Yes, it has been quite a long time since I posted. As many of you know, I have been in school, and that takes much of my time. I have also studied for some certification exams, and so far I have passed CompTIA A+ and Security+.
On top of studying, I have spent time attending job fairs and other networking events, and I have started a job at a call center. Needless to say, I have been busy, but that is not the only reason I have not posted. I have also felt uninspired, and I have struggled to find the drive to write. I must say, it is nice to be back at it. I do not know how often I can write while I am in school, but I enjoy it when I can.
This post was unexpected. Last Monday night after I finished all of the school work for the night, I was relaxing with an old issue of Fantasy and Science Fiction magazine that I never finished. After reading a few pages, I thought that it would be nice to have a Christian equivalent of Fantasy and Science Fiction. Some of the stories in this periodical are entertaining, and some deal with interesting ideas. Often, however, I see sexual immorality, intentional jabs at religion, and profanity.
Now, do not read me wrong. I understand that this is not a Christian publication, and so I do not expect the authors to write as Christians. They are free to write as they choose. I also have no problem reading stories written by non-Christians if they are well-written, entertaining, and deal with interesting ideas. I can recommend many that I have enjoyed greatly (Isaac Asimov, who was an atheist, is one of my favorite writers).
Nonetheless, I do think Christians would benefit from an outlet through which they could use the power of speculative fiction within a Christian context, a place where they could bring their stories together in a shared medium. I made some inquiries online to see whether there is such a place, and I was told of a few. I do not want to recommend any of them here without first evaluating them myself, but you can ask The Rabbit Room Chinwag on Facebook.
Whether in one of these forums or in another, maybe more Christian writers of fiction should consider what they can contribute. C. S. Lewis and J. R. R. Tolkien showed how powerful the fantasy genre can be, and their works have become true classics. Science fiction is another genre which has proven numerous times to have immense potential to explore the cultural, political, and technological trends we see today. What would we see if Christian authors today combined the cultural and political foresight and Christian convictions of Francis Schaeffer with the captivating storytelling skills of Lewis and Tolkien? That would be something worth reading.
Writers must, however, keep in mind the quality of their contributions. I have no problem saying that many Christian movies . . ., well, they just stink. I appreciate the Christian worldview that they present (when it is not incredibly shallow), but the storytelling is often painfully inferior to many secular movies. It should not be that way (remember Lewis and Tolkien). Christians should strive for quality in all creative endeavors, whether on film, or on paper, or on a canvas.

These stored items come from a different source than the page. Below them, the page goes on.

(** ** What the integrity hash protects *)

Lemma digest_value_inj d1 d2 : digest_value d1 = digest_value d2 → d1 = d2.
Proof. destruct d1, d2. lazy. intros [= -> ->]. done. Qed.
Lemma relationship_value_inj r1 r2 : relationship_value r1 = relationship_value r2 → r1 = r2.
Proof. destruct r1, r2. lazy. intros [= -> -> ->]. done. Qed.
Lemma class_value_inj c1 c2 : storage_class_value c1 = storage_class_value c2 → c1 = c2.
Proof. destruct c1, c2; lazy; by intros [=]; subst. Qed.
Lemma owner_value_inj o1 o2 : owner_value o1 = owner_value o2 → o1 = o2.
Proof. destruct o1, o2; lazy; by intros [=]; subst. Qed.
Lemma option_digest_inj (d1 d2 : option CapsuleDigest) :
  option_value (digest_value <$> d1) = option_value (digest_value <$> d2) → d1 = d2.
Proof. destruct d1, d2; cbn [fmap option_fmap option_map option_value default]; [|done..]. by intros ->%digest_value_inj. Qed.

(** The hashed value determines the envelope, but for the hash itself and whether a null body is
    there; the tombstone flag of a valid structure settles the latter. *)
Lemma hashed_members_inj e1 e2 :
  jremove (lit "integrity_hash") (envelope_members e1) = jremove (lit "integrity_hash") (envelope_members e2) →
  is_none (ce_body e1) = ce_tombstone e1 → is_none (ce_body e2) = ce_tombstone e2 →
  ce_integrity_hash e1 = ce_integrity_hash e2 → e1 = e2.
Proof.
  intros Hm H1 H2 Hh. assert (∀ k, jget k (jremove (lit "integrity_hash") (envelope_members e1))
    = jget k (jremove (lit "integrity_hash") (envelope_members e2))) as Hk by (intros; by rewrite Hm). clear Hm.
  destruct e1 as [ev1 id1 kind1 class1 owner1 schema1 rev1 created1 updated1 prev1 integ1 tomb1 rels1 body1],
    e2 as [ev2 id2 kind2 class2 owner2 schema2 rev2 created2 updated2 prev2 integ2 tomb2 rels2 body2].
  cbn [ce_body ce_tombstone ce_integrity_hash] in *.
  pose proof (Hk (lit "body")) as E1. pose proof (Hk (lit "created_at_micros")) as E2.
  pose proof (Hk (lit "encoding_version")) as E3. pose proof (Hk (lit "id")) as E4. pose proof (Hk (lit "kind")) as E5.
  pose proof (Hk (lit "owner_scope")) as E6. pose proof (Hk (lit "previous_integrity")) as E7.
  pose proof (Hk (lit "relationships")) as E8. pose proof (Hk (lit "revision")) as E9.
  pose proof (Hk (lit "schema_version")) as E10. pose proof (Hk (lit "storage_class")) as E11.
  pose proof (Hk (lit "tombstone")) as E12. pose proof (Hk (lit "updated_at_micros")) as E13. clear Hk.
  change (Some (option_value body1) = Some (option_value body2)) in E1.
  change (Some (CInteger created1) = Some (CInteger created2)) in E2.
  change (Some (CInteger ev1) = Some (CInteger ev2)) in E3.
  change (Some (CBytes id1) = Some (CBytes id2)) in E4.
  change (Some (CText kind1) = Some (CText kind2)) in E5.
  change (Some (owner_value owner1) = Some (owner_value owner2)) in E6.
  change (Some (option_value (digest_value <$> prev1)) = Some (option_value (digest_value <$> prev2))) in E7.
  change (Some (CArray (relationship_value <$> rels1)) = Some (CArray (relationship_value <$> rels2))) in E8.
  change (Some (CInteger rev1) = Some (CInteger rev2)) in E9.
  change (Some (CInteger schema1) = Some (CInteger schema2)) in E10.
  change (Some (storage_class_value class1) = Some (storage_class_value class2)) in E11.
  change (Some (CBool tomb1) = Some (CBool tomb2)) in E12.
  change (Some (CInteger updated1) = Some (CInteger updated2)) in E13.
  injection E2 as ->. injection E3 as ->. injection E4 as ->. injection E5 as ->. injection E9 as ->. injection E10 as ->.
  injection E12 as ->. injection E13 as ->. subst integ2.
  assert (∀ A (x y : A), Some x = Some y → x = y) as Hs by (by intros ? ? ? [= ->]).
  apply Hs in E1, E6, E7, E8, E11. apply owner_value_inj in E6 as ->. apply option_digest_inj in E7 as ->.
  apply class_value_inj in E11 as ->. assert (rels1 = rels2) as ->.
  { assert (relationship_value <$> rels1 = relationship_value <$> rels2) as Hf by congruence.
    eapply list_fmap_eq_inj; [|exact Hf]. exact relationship_value_inj. }
  f_equal. destruct body1, body2; cbn in *; congruence.
Qed.

(** What is hashed of an envelope. *)
Definition hashed (e : CapsuleEnvelope) (b : list byte) : Prop :=
  ∃ v, as_value e false = Some v ∧ encode_value v = Ok b.

Lemma verify_Ok e : verify e = Some (Ok tt) ↔
  validate_structure e true = Ok tt
  ∧ ∃ b, hashed e b ∧ ce_integrity_hash e = {| dg_algorithm := DIGEST_ALGORITHM; dg_bytes := sha2 (integrity_input b) |}.
Proof.
  unfold verify, compute_integrity, hashed. split.
  - destruct (validate_structure e true) as [[]|] eqn:Es; [|done]. destruct (negb _); [done|].
    destruct (as_value e false) as [v|]; [|done]. cbn [mbind option_bind].
    destruct (encode_value v) as [b|] eqn:Eb; [|done]. case_bool_decide as Hne; [done|]. intros _.
    split; [done|]. exists b. split; [by exists v|]. by subst.
  - intros [Hs (b & (v & Hv & Hb) & Hh)]. rewrite Hs. unfold validate_structure in Hs.
    destruct (validate_token _ _); [|done]. destruct (negb (ce_encoding_version e =? _)); [done|].
    rewrite Hv. cbn [mbind option_bind]. rewrite Hb. rewrite bool_decide_eq_false_2; [done|]. intros Hne. by apply Hne.
Qed.

Lemma structure_tombstone e i : validate_structure e i = Ok tt → is_none (ce_body e) = ce_tombstone e.
Proof.
  unfold validate_structure. destruct (validate_token _ _); [|done].
  repeat match goal with |- (if ?b then _ else _) = _ → _ => destruct b eqn:?; [done|] end.
  intros _. unbool. symmetry. by apply Bool.eqb_prop.
Qed.
Lemma structure_previous e i : validate_structure e i = Ok tt → ce_previous_integrity e = None ↔ ce_revision e = 1.
Proof.
  unfold validate_structure. destruct (validate_token _ _); [|done].
  repeat match goal with |- (if ?b then _ else _) = _ → _ => destruct b eqn:?; [done|] end.
  intros _. match goal with H : negb (Bool.eqb (ce_revision e =? 1) _) = false |- _ =>
    apply negb_false_iff, Bool.eqb_prop in H as He end.
  rewrite <-Z.eqb_eq, He. by destruct (ce_previous_integrity e).
Qed.

(** Two envelopes whose hashed bytes differ and have the same hash. *)
Definition collision (e1 e2 : CapsuleEnvelope) : Prop :=
  ∃ b1 b2, hashed e1 b1 ∧ hashed e2 b2 ∧ b1 ≠ b2 ∧ sha2 (integrity_input b1) = sha2 (integrity_input b2).

(** The encoder's output is a [Vec], which holds fewer than [2 ^ 63] bytes. *)
Definition in_memory (e : CapsuleEnvelope) : Prop := ∀ b, hashed e b → Z.of_nat (length b) < 2 ^ 63.

Lemma CObject_inj m1 m2 : CObject m1 = CObject m2 → m1 = m2.
Proof. by intros [=]. Qed.

(** The hash identifies the envelope. *)
Lemma hash_identifies e1 e2 :
  envelope_wf e1 → envelope_wf e2 → in_memory e1 → verify e1 = Some (Ok tt) → verify e2 = Some (Ok tt) →
  ce_integrity_hash e1 = ce_integrity_hash e2 → e1 = e2 ∨ collision e1 e2.
Proof.
  intros W1 W2 M1 V1 V2 Hh. apply verify_Ok in V1 as (S1 & b1 & H1 & E1), V2 as (S2 & b2 & H2 & E2).
  assert (sha2 (integrity_input b1) = sha2 (integrity_input b2)) as Hsha by congruence.
  destruct (decide (b1 = b2)) as [<-|Hne]; [left|right; by exists b1, b2].
  pose proof (M1 _ H1) as Hlen. destruct H1 as (v1 & A1 & B1), H2 as (v2 & A2 & B2).
  rewrite as_value_members in A1, A2 by done.
  destruct (bool_decide_reflect (ce_revision e1 ≤ i64_max)); [|done]. destruct (bool_decide_reflect (ce_revision e2 ≤ i64_max)); [|done].
  injection A1 as <-. injection A2 as <-.
  apply encode_value_Ok in B1 as [V1 B1], B2 as [V2 B2].
  pose proof (value_reads _ (hashed_value_wf e1 W1 ltac:(done)) 0 65 _ V1 eq_refl B1 ltac:(lia) []) as R1.
  pose proof (value_reads _ (hashed_value_wf e2 W2 ltac:(done)) 0 65 _ V2 eq_refl B2 ltac:(lia) []) as R2.
  rewrite R1 in R2. apply Ok_inj, (f_equal fst), CObject_inj in R2.
  apply hashed_members_inj; [done|by eapply structure_tombstone..|done].
Qed.

(** ** Histories

    The revisions of a record, newest first: each is verified and carries the hash of the one before
    it, down to the first, which carries none. *)

Fixpoint linked (h : list CapsuleEnvelope) : Prop :=
  match h with
  | [] => False
  | e :: h' =>
      verify e = Some (Ok tt)
      ∧ match h' with
        | [] => ce_revision e = 1
        | e' :: _ => ce_previous_integrity e = Some (ce_integrity_hash e') ∧ ce_revision e = ce_revision e' + 1 ∧ linked h'
        end
  end.
(** The loop of [encode] over the members: the body and the relationships built so far. *)
Fixpoint encode_members (model : Model) (data : Data)
    (body : list (str * CapsuleValue)) (relationships : list CapsuleRelationship)
    : StorageResult (list (str * CapsuleValue) * list CapsuleRelationship) :=
  match data with
  | [] => Ok (body, relationships)
  | (name, value) :: data =>
      if is_null value then encode_members model data body relationships
      else match jget name (m_relations model) with
      | Some target =>
          match value with
          | VId target_id =>
              encode_members model data body
                (relationships ++ [{| rl_name := name; rl_target_kind := target; rl_target_id := target_id |}])
          | _ => Err (model_invalid model (lit "relation " ++ name ++ lit " takes an id"))
          end
      | None => encode_members model data (jinsert name (capsule_value value) body) relationships
      end
  end.

Section codec.
Context `{Sha256}.

(** [.seal().map_err(|error| invalid(model, error))]. *)
Definition seal_for (model : Model) (capsule : CapsuleEnvelope) : option (StorageResult CapsuleEnvelope) :=
  map_err (λ e, model_invalid model (capsule_error_text e)) <$> seal capsule.
(** [AutoCommit::decide], with the [attempts] that are left. *)
Fixpoint decide_ {B} (attempts : nat) (operation : Operation (result B PortError) (result B PortError)) : Call (result B PortError) :=
  match attempts with
  | O => Answer (Err PConflict)
  | S attempts =>
      operation (opened ReadWrite) (λ done,
        match done with
        | Err (SConflict _) => decide_ attempts operation
        | Err e => Answer (Err (port e))
        | Ok (Err refusal, _) => Answer (Err refusal)
        | Ok (Ok v, trx) =>
            committing trx (λ answer,
              match answer with
              | Ok _ => Answer (Ok v)
              | Err (SConflict _) => decide_ attempts operation
              | Err e => Answer (Err (port e))
              end)
        end)
  end.

(** The typed operations that a service uses. *)
Definition typed {B C} (from_row : B → StorageResult C) (done : option (StorageResult (B * MTrx))) : option (StorageResult (C * MTrx)) :=
  (λ done, let? (row, trx) := done in let? value := from_row row in Ok (value, trx)) <$> done.
Definition find_typed {A B} (name : str) (from_row : Row → StorageResult B) (key : str) (trx : MTrx)
    (k : StorageResult (option B) → Call A) : Call A :=
  reading trx (λ trx, let? found := find_unique schema trx name (UKey key) in transpose from_row found) k.

(** ** Nonces *)

Definition nonce_key (key_id : str) (nonce : list byte) : str := key_id ++ lit "|" ++ hex nonce.

Definition record_nonce (now_micros : i64) (key_id : str) (nonce : list byte) (retain_until_millis now_millis : i64)
    : Call (result bool PortError) :=
  let key := nonce_key key_id nonce in
  run ReadWrite (λ trx answer,
    find_typed REPLAY_NONCE ReplayNonce_from_row key trx (λ found,
      match found with
      | Err e => answer (Err e)
      | Ok stored =>
          if is_some_and (λ stored, now_millis <? rn_retain_until_millis stored) stored then answer (Ok (false, trx))
          else
            writing trx (λ trx, typed ReplayNonce_from_row (upsert schema now_micros [] trx REPLAY_NONCE (UKey key)
                (ReplayNonce_data {| rn_key := key; rn_key_ref := key_id; rn_retain_until_millis := retain_until_millis |})
                [(lit "retain_until_millis", VInt retain_until_millis)]))
              (λ done, answer (let? (_, trx) := done in Ok (true, trx)))
      end))
    (λ recorded, Answer (match recorded with Err (SConflict _) => Ok false | Err e => Err (port e) | Ok b => Ok b end)).

(** [AutoCommit::purge_expired_nonces]; [pages] bounds the walks. *)
Definition purge_expired_nonces (pages : nat) (now_micros now_millis : i64) : Call (result u64 PortError) :=
  run ReadWrite (λ trx answer,
    writing trx (λ trx, delete_many schema pages now_micros trx REPLAY_NONCE
        (Some (Field (lit "retain_until_millis") (CLte (VInt now_millis))))) (λ done,
      match done with
      | Err e => answer (Err e)
      | Ok (nonces, trx) =>
          writing trx (λ trx, delete_many schema pages now_micros trx IDENTITY_CHALLENGE
              (Some (Field (lit "expires_at_millis") (CLte (VInt now_millis)))))
            (λ done, answer (let? (challenges, trx) := done in Ok (wrap_u64 (nonces + challenges), trx)))
      end))
    (λ purged, Answer (map_err port purged)).

(** ** Challenges *)

Definition issue (now_micros : i64) (nonce : list byte) (subject audience : str) (expires_at_millis : i64)
    : Call (result (list byte) PortError) :=
  run ReadWrite (λ trx, writing trx (λ trx, typed IdentityChallenge_from_row (create schema now_micros [] trx IDENTITY_CHALLENGE
      (IdentityChallenge_data {| ic_key := hex nonce; ic_subject := subject; ic_audience := audience;
                                 ic_expires_at_millis := expires_at_millis |}))))
    (λ created, Answer (map_err port (result_map (λ _, nonce) created))).

Definition consume (now_micros : i64) (nonce : list byte) (subject audience : str) (now_millis : i64)
    : Call (result bool PortError) :=
  let key := hex nonce in
  run ReadWrite (λ trx answer,
    find_typed IDENTITY_CHALLENGE IdentityChallenge_from_row key trx (λ found,
      match found with
      | Err e => answer (Err e)
      | Ok None => answer (Ok (false, trx))
      | Ok (Some challenge) =>
          if bool_decide (ic_subject challenge ≠ subject) || bool_decide (ic_audience challenge ≠ audience)
             || (ic_expires_at_millis challenge <=? now_millis)
          then answer (Ok (false, trx))
          else
            writing trx (λ trx, typed (transpose IdentityChallenge_from_row) (delete schema now_micros trx IDENTITY_CHALLENGE (UKey key)))
              (λ done, answer (let? (_, trx) := done in Ok (true, trx)))
      end))
    (λ consumed, Answer (map_err port consumed)).

(** ** Idempotency keys *)

Inductive PublicActionClaim := Claimed | InProgress | Completed (response : list byte) | Mismatch.

Definition claim_key (subject key : str) : str := subject ++ [31%N] ++ key.

(** The second half of [claim]: the claim that is there already. *)
Definition classify (digest : list byte) (stored : StorageResult PublicIdempotency) : result PublicActionClaim PortError :=
  let? stored := map_err port stored in
  if bool_decide (pi_digest stored ≠ digest) then Ok Mismatch
  else if pi_completed stored then Ok (Completed (default [] (pi_response stored)))
  else Ok InProgress.

(** [claim] after its create: an existing claim is classified, never claimed again. *)
Definition claim_done (record : str) (digest : list byte) (created : StorageResult PublicIdempotency) : Call (result PublicActionClaim PortError) :=
  match created with
  | Ok _ => Answer (Ok Claimed)
  | Err (SConflict _) =>
      run ReadOnly (λ trx answer,
        find_typed PUBLIC_IDEMPOTENCY PublicIdempotency_from_row record trx (λ found,
          answer (let? found := found in
                  let? stored := ok_or found (SNotFound (PUBLIC_IDEMPOTENCY ++ lit " " ++ record)) in
                  Ok (stored, trx))))
        (λ stored, Answer (classify digest stored))
  | Err e => Answer (Err (port e))
  end.

Definition claim (now_micros now_millis : i64) (subject key : str) (digest : list byte) : Call (result PublicActionClaim PortError) :=
  let record := claim_key subject key in
  run ReadWrite (λ trx, writing trx (λ trx, typed PublicIdempotency_from_row (create schema now_micros [] trx PUBLIC_IDEMPOTENCY
      (PublicIdempotency_data {| pi_key := record; pi_subject := subject; pi_request_key := key; pi_digest := digest;
                                 pi_claimed_at_millis := now_millis; pi_response := None; pi_completed := false |}))))
    (claim_done record digest).
(* ===== verification/ConsensusLog.v ===== *)
(** The consensus logs of the in-memory provider ([aseman-storage/src/memory.rs], [MemoryLogs] and
    [MemoryLog]; the port is [aseman-ports/src/consensus_log.rs]): one ordered byte key/value space
    per log.

    A log is shared by everyone who opened it, so logs are kept in a heap and a handle is a place in
    it; opening a log afresh gives the name a new place, and those who opened it before keep the old
    one.  Locks are never poisoned here, so the operations do not fail; a panic is [None]. *)

From S2P Require Import Prelude Text BTree.

Open Scope Z_scope.

Notation Log := (list (list N * list N)).

Inductive ConsensusLogWrite :=
| Put (key value : list N)
| Delete (key : list N)
| DeleteRange (start end_ : list N).

(** ** One log *)

Definition log_get (log : Log) (key : list N) : option (list N) := jget key log.

(** [key.starts_with(prefix)]. *)
Fixpoint starts (prefix key : list N) : bool :=
  match prefix, key with
  | [], _ => true
  | a :: prefix, b :: key => (a =? b)%N && starts prefix key
  | _, [] => false
  end.

Fixpoint take_while {A} (f : A → bool) (l : list A) : list A :=
  match l with [] => [] | x :: l => if f x then x :: take_while f l else [] end.

(** [range(start..)] and [range(start..end)], which panics when [start] is above [end]. *)
Definition range_from (start : list N) (log : Log) : Log := filter (λ kv, str_leb start kv.1 = true) log.
Definition range (start end_ : list N) (log : Log) : option Log :=
  if negb (str_leb start end_) then None
  else Some (filter (λ kv, str_leb start kv.1 = true ∧ str_leb end_ kv.1 = false) log).

Definition scan_prefix (log : Log) (prefix : list N) : Log :=
  take_while (λ kv, starts prefix kv.1) (range_from prefix log).

Definition apply_log_write (log : Log) (write : ConsensusLogWrite) : option Log :=
  match write with
  | Put key value => Some (jinsert key value log)
  | Delete key => Some (jremove key log)
  | DeleteRange start end_ =>
      doomed ← range start end_ log;
      Some (foldl (λ log key, jremove key log) log doomed.*1)
  end.

(** The loop of [write]: the log as it is left, and whether the batch went through.  A panic leaves
    what was applied before it. *)
Fixpoint log_write (log : Log) (batch : list ConsensusLogWrite) : Log * bool :=
  match batch with
  | [] => (log, true)
  | write :: batch =>
      match apply_log_write log write with
      | Some log => log_write log batch
      | None => (log, false)
      end
  end.

(** ** The logs of a provider *)

Record MemoryLogs := { ml_names : list (str * nat); ml_heap : list Log }.

Definition logs_open (self : MemoryLogs) (name : str) (fresh : bool) : nat * MemoryLogs :=
  let names := if fresh then jremove name (ml_names self) else ml_names self in
  match jget name names with
  | Some place => (place, {| ml_names := names; ml_heap := ml_heap self |})
  | None =>
      let place := length (ml_heap self) in
      (place, {| ml_names := jinsert name place names; ml_heap := ml_heap self ++ [[]] |})
  end.

(** [names], sorted. *)
Definition logs_names (self : MemoryLogs) : list str := merge_sort str_le (ml_names self).*1.

(** ** A log is an ordered map *)

Lemma starts_le prefix key : starts prefix key = true → str_leb prefix key = true.
Proof.
  revert key. induction prefix as [|a p IH]; intros [|b k]; cbn; try done.
  rewrite andb_true_iff, orb_true_iff, andb_true_iff. intros [-> Hs]. right. auto.
Qed.
(** The keys with a prefix are next to each other. *)
Lemma starts_gap prefix k1 k2 :
  str_leb prefix k1 = true → starts prefix k1 = false → str_leb k1 k2 = true → starts prefix k2 = false.
Proof.
  revert k1 k2. induction prefix as [|a p IH]; intros [|b k1] [|c k2]; cbn; try done.
  rewrite !orb_true_iff, !andb_true_iff, !andb_false_iff, !N.ltb_lt, !N.eqb_eq, !N.eqb_neq.
  intros [H1|[-> H1]] Hs [H2|[-> H2]]; [left; lia|left; lia|left; lia|].
  destruct Hs as [?|Hs]; [done|]. right. eauto.
Qed.

Lemma ordered_cons_le {V} k (v : V) (m : list (str * V)) k' v' : ordered ((k, v) :: m) → (k', v') ∈ m → str_leb k k' = true.
Proof.
  unfold ordered. cbn [fmap list_fmap fst]. intros Ho Hin. inversion Ho as [|? ? _ Hf]; subst. rewrite Forall_forall in Hf.
  apply (Hf k'). apply list_elem_of_fmap. by exists (k', v').
Qed.

Lemma scan_is_filter log prefix : ordered log → scan_prefix log prefix = filter (λ kv, starts prefix kv.1 = true) log.
Proof.
  unfold scan_prefix, range_from. induction log as [|[k v] log IH]; intros Ho; [done|].
  assert (ordered log) as Ho' by (unfold ordered in *; cbn in Ho; by inversion Ho). specialize (IH Ho').
  rewrite !filter_cons. cbn [fst]. destruct (decide (str_leb prefix k = true)) as [Hl|Hl].
  - cbn [take_while fst]. destruct (starts prefix k) eqn:Es; [by rewrite IH|]. cbn.
    symmetry. apply elem_of_nil_inv. intros [k' v'] [Hs Hin]%list_elem_of_filter. cbn in Hs.
    pose proof (starts_gap prefix k k' Hl Es (ordered_cons_le _ _ _ _ _ Ho Hin)). congruence.
  - rewrite IH. destruct (decide (starts prefix k = true)) as [Hs%starts_le|]; [done|done].
Qed.

(** What one write does to a key. *)
Definition effect (write : ConsensusLogWrite) (key : list N) (before : option (list N)) : option (list N) :=
  match write with
  | Put k value => if bool_decide (key = k) then Some value else before
  | Delete k => if bool_decide (key = k) then None else before
  | DeleteRange start end_ => if str_leb start key && negb (str_leb end_ key) then None else before
  end.
(** A batch that the in-memory log takes: no range is reversed. *)
Definition proper_range (write : ConsensusLogWrite) : Prop :=
  match write with DeleteRange start end_ => str_leb start end_ = true | _ => True end.

Lemma remove_all (log : Log) keys k :
  jget k (foldl (λ log key, jremove key log) log keys) = if bool_decide (k ∈ keys) then None else jget k log.
Proof.
  revert log. induction keys as [|k0 keys IH]; intros log; cbn [foldl]; [by rewrite bool_decide_eq_false_2 by (by intros ?%elem_of_nil)|].
  rewrite IH, jget_jremove. destruct (bool_decide_reflect (k ∈ keys)) as [Hin|Hin].
  - by rewrite bool_decide_eq_true_2 by by right.
  - destruct (bool_decide_reflect (k = k0)) as [->|Hne]; [by rewrite bool_decide_eq_true_2 by by left|].
    rewrite bool_decide_eq_false_2; [done|]. by intros [?|?]%elem_of_cons.
Qed.
Lemma remove_all_ordered (log : Log) keys : ordered log → ordered (foldl (λ log key, jremove key log) log keys).
Proof. revert log. induction keys as [|k keys IH]; intros log Ho; cbn [foldl]; [done|]. by apply IH, jremove_ordered. Qed.

Lemma apply_log_write_spec log write : ordered log → proper_range write →
  ∃ log', apply_log_write log write = Some log' ∧ ordered log' ∧ ∀ k, log_get log' k = effect write k (log_get log k).
Proof.
  intros Ho Hp. unfold log_get. destruct write as [key value|key|start end_]; cbn [apply_log_write effect].
  - eexists. split; [done|]. split; [by apply jinsert_ordered|]. intros k. apply jget_jinsert.
  - eexists. split; [done|]. split; [by apply jremove_ordered|]. intros k. apply jget_jremove.
  - cbn in Hp. unfold range. rewrite Hp. cbn [negb mbind option_bind]. eexists. split; [done|]. split; [by apply remove_all_ordered|].
    intros k. rewrite remove_all. destruct (jget k log) as [v|] eqn:Ek; [|by repeat case_match].
    apply jget_elem in Ek; [|done]. destruct (str_leb start k && negb (str_leb end_ k)) eqn:Er.
    + rewrite bool_decide_eq_true_2; [done|]. apply andb_true_iff in Er as [E1 E2%negb_true_iff].
      apply list_elem_of_fmap. exists (k, v). split; [done|]. by apply list_elem_of_filter.
    + rewrite bool_decide_eq_false_2; [done|]. intros ([k' v'] & -> & Hin)%list_elem_of_fmap.
      apply list_elem_of_filter in Hin as [[E1 E2] _]. cbn in *. by rewrite E1, E2 in Er.
Qed.

(** A consensus log is an ordered map.  A batch without reversed ranges goes through, and every
    key then holds what the writes, in order, leave of it; the log stays in ascending key order, and
    a scan answers exactly the pairs whose key starts with the prefix, in that order, although it
    stops at the first key after the prefix that lacks it. *)
Theorem log_is_ordered_map log batch prefix :
  ordered log → Forall proper_range batch →
  ∃ log', log_write log batch = (log', true) ∧ ordered log'
    ∧ (∀ k, log_get log' k = foldl (λ before write, effect write k before) (log_get log k) batch)
    ∧ scan_prefix log' prefix = filter (λ kv, starts prefix kv.1 = true) log'.
Proof.
  intros Ho Hb. revert log Ho. induction Hb as [|write batch Hw _ IH]; intros log Ho; cbn [log_write foldl].
  - exists log. split; [done|]. split; [done|]. split; [done|]. by apply scan_is_filter.
  - destruct (apply_log_write_spec log write Ho Hw) as (log1 & -> & Ho1 & Hk). destruct (IH log1 Ho1) as (log' & Hl & Ho' & Hg & Hs).
    exists log'. split; [done|]. split; [done|]. split; [|done]. intros k. by rewrite Hg, Hk.
Qed.

Lemma log_is_ordered_map_witness :
  ∃ log', log_write [] [Put [1; 2]%N [7]%N; Put [1]%N [8]%N; Put [2]%N [9]%N; Delete [2]%N] = (log', true)
    ∧ scan_prefix log' [1]%N = filter (λ kv, starts [1]%N kv.1 = true) log'.
Proof.
  destruct (log_is_ordered_map [] [Put [1; 2]%N [7]%N; Put [1]%N [8]%N; Put [2]%N [9]%N; Delete [2]%N] [1]%N) as (log' & Hl & _ & _ & Hs).
  - constructor.
  - repeat constructor.
  - exists log'. split; [exact Hl|exact Hs].
Defined.

(** A reversed range makes the batch panic after the writes before it were applied. *)
Example reversed_range_splits_batch :
  log_write [] [Put [1]%N [7]%N; DeleteRange [2]%N [1]%N; Put [3]%N [9]%N] = ([([1], [7])]%N, false).
Proof. reflexivity. Qed.
(** Opening afresh forgets what the name held. *)
Example fresh_open_forgets :
  let '(first, logs) := logs_open {| ml_names := []; ml_heap := [] |} (lit "main") false in
  let '(second, logs) := logs_open logs (lit "main") true in
  first ≠ second ∧ logs_names logs = [lit "main"].
Proof. vm_compute. done. Qed.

In Art and the Bible, Francis Schaeffer encouraged Christians to be more involved in the arts in service to the glory of God. Because Christ is the lord of a person’s entire life, that life can produce both truth and beauty through art. The same can be applied to literature. Schaeffer also argued that legitimate Christian art does not always need to have specifically religious content. A Christian can paint a picture of a beautiful landscape simply because it is a beautiful landscape which he knows was created by God. In the same way, a Christian can write an entertaining story simply to write an entertaining story, and he can also write a story with a biblical purpose and message. Both are valid.
Fantasy and science fiction both have power to capture the imagination, and they are limited only by the imagination of the author. This makes them great vehicles with which explore ideas and to address the real world in which we live. Let us see what Christians can do with that.